* **Requirement**
Search term "length": copy each line of the data containing it.
━━ Listed entries
(** Keys followed by something else are read up to it. *)
Lemma reads_stop ops : forall pc rest ops2 rest2, reads pc ops rest -> reads pc ops2 rest2 ->
  Forall (fun o => ValidSize o.2 = true) ops -> Forall (fun o => ValidSize o.2 = true) ops2 ->
  go_ret (GetOp2 rest) && ValidSize (go_vch (GetOp2 rest)) = false ->
  go_ret (GetOp2 rest2) && ValidSize (go_vch (GetOp2 rest2)) = false -> ops = ops2 /\ rest = rest2.
Proof.
  induction ops as [| o ops IH]; intros pc rest ops2 rest2 R R2 F F2 N N2; inversion R; subst; inversion R2; subst; auto.
  - exfalso; inv F2; match goal with E : GetOp2 rest = _ |- _ => rewrite E in N end; cbn in *; congruence.
  - exfalso; inv F; match goal with E : GetOp2 rest2 = _ |- _ => rewrite E in N2 end; cbn in *; congruence.
  - match goal with E : GetOp2 pc = _, E' : GetOp2 pc = _ |- _ => rewrite E in E'; injection E' as -> -> -> end.
    inv F; inv F2; match goal with A : reads _ ops _, B : reads _ _ rest2 |- _ => destruct (IH _ _ _ _ A B) as [-> ->] end; auto.
Qed.

Definition small_op (n : Z) : Z := OP_1 + n - 1.

(** [m] of [keys], pushed in any way. *)
Definition multisig_form (s : list Z) (m : Z) (keys : list (list Z)) : Prop :=
  1 <= m <= zlen keys /\ zlen keys <= 16 /\
  exists ops, map snd ops = keys /\ Forall (fun o => ValidSize o.2 = true) ops /\
    parses s ((small_op m, []) :: ops ++ [(small_op (zlen keys), []); (OP_CHECKMULTISIG : Z, [])]).

Lemma small_op_data op pc : IsSmallInteger op = true -> go_ret (GetOp2 pc) = true -> go_opcode (GetOp2 pc) = op ->
  GetOp2 pc = {| go_ret := true; go_pc := go_pc (GetOp2 pc); go_opcode := op; go_vch := [] |}.
Proof.
  unfold IsSmallInteger; rewrite andb_true_iff, !Z.leb_le; intros [H1 H2] Hr <-; rewrite <- (GetOp2_data pc) by (cbn in *; lia).
  now destruct (GetOp2 pc); cbn in *; subst.
Qed.

Lemma DecodeOP_N_small {E} op : IsSmallInteger op = true -> DecodeOP_N (E := E) op = Ok (op - OP_1 + 1).
Proof.
  unfold IsSmallInteger, DecodeOP_N; intros Hs; pose proof Hs as Hr; rewrite andb_true_iff, !Z.leb_le in Hr; rewrite Hs.
  rewrite (proj2 (Z.eqb_neq _ _)) by (cbn in *; lia); cbn [assert_ mbind res_bind]; f_equal; cbn; lia.
Qed.

Lemma last_of_rest ops s : forall rest x, reads s ops rest -> length rest = 1%nat -> at_ s (zlen s - 1) = x -> rest = [x].
Proof.
  assert (Hsuf : forall s ops rest, reads s ops rest -> exists pre, s = pre ++ rest).
  { clear; induction 1 as [pc | pc op data pc' ops rest E R IH]; [now exists [] |]; destruct IH as (pre & ->).
    assert (Hpre : exists p, pc = p ++ go_pc (GetOp2 pc)).
    { clear E; destruct pc as [| x pc]; [now exists [] |]; cbn [GetOp2]; destruct (x <=? OP_PUSHDATA4); [| now exists [x]].
      assert (Hz : exists p, pc = p ++ (GetOp2_size x pc).2).
      { unfold GetOp2_size; repeat case_goal; cbn; first [now exists [] | now eexists; rewrite take_drop]. }
      destruct Hz as (p & Hz); destruct (GetOp2_size x pc) as [[[|] n] pc1]; cbn in Hz; [destruct (_ || _) |]; cbn [go_pc]; subst pc.
      - now exists (x :: p).
      - exists (x :: p ++ take (Z.to_nat n) pc1); cbn; now rewrite <- app_assoc, take_drop.
      - now exists (x :: p). }
    destruct Hpre as (p & Hp); rewrite E in Hp; cbn in Hp; exists (p ++ pre); now rewrite <- app_assoc. }
  intros rest x R Hl Hx; destruct (Hsuf _ _ _ R) as (pre & ->); destruct rest as [| y [| ? ?]]; try discriminate; f_equal.
  unfold at_, zlen in Hx; rewrite length_app in Hx; cbn in Hx; replace (Z.to_nat _) with (length pre) in Hx by lia.
  now rewrite nth_middle in Hx.
Qed.

Lemma reads_app pc ops mid ops2 rest : reads pc ops mid -> reads mid ops2 rest -> reads pc (ops ++ ops2) rest.
Proof. induction 1 as [| pc op data pc' ops mid E R IH]; intros R2; [exact R2 |]; cbn; eapply reads_cons; eauto. Qed.

Lemma reads_one pc op data rest : GetOp2 pc = {| go_ret := true; go_pc := rest; go_opcode := op; go_vch := data |} -> reads pc [(op, data)] rest.
Proof. intros E; eapply reads_cons; [exact E | constructor]. Qed.

Lemma small_opcode_ret pc : IsSmallInteger (go_opcode (GetOp2 pc)) = true -> go_ret (GetOp2 pc) = true.
Proof.
  destruct pc as [| x pc]; [discriminate |]; cbn [GetOp2]; destruct (x <=? OP_PUSHDATA4); [| reflexivity].
  destruct (GetOp2_size x pc) as [[[|] n] pc1]; [destruct (_ || _); [discriminate | reflexivity] | discriminate].
Qed.

Lemma small_range op : IsSmallInteger op = true -> op = small_op (op - OP_1 + 1) /\ 1 <= op - OP_1 + 1 <= 16.
Proof. unfold IsSmallInteger, small_op; rewrite andb_true_iff, !Z.leb_le; cbn; lia. Qed.

Lemma is_small n : 1 <= n <= 16 -> IsSmallInteger (small_op n) = true.
Proof. unfold IsSmallInteger, small_op; rewrite andb_true_iff, !Z.leb_le; cbn; lia. Qed.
━━━━
* **Exercise result**
Lemma last_of_rest ops s : forall rest x, reads s ops rest -> length rest = 1%nat -> at_ s (zlen s - 1) = x -> rest = [x].
  unfold at_, zlen in Hx; rewrite length_app in Hx; cbn in Hx; replace (Z.to_nat _) with (length pre) in Hx by lia.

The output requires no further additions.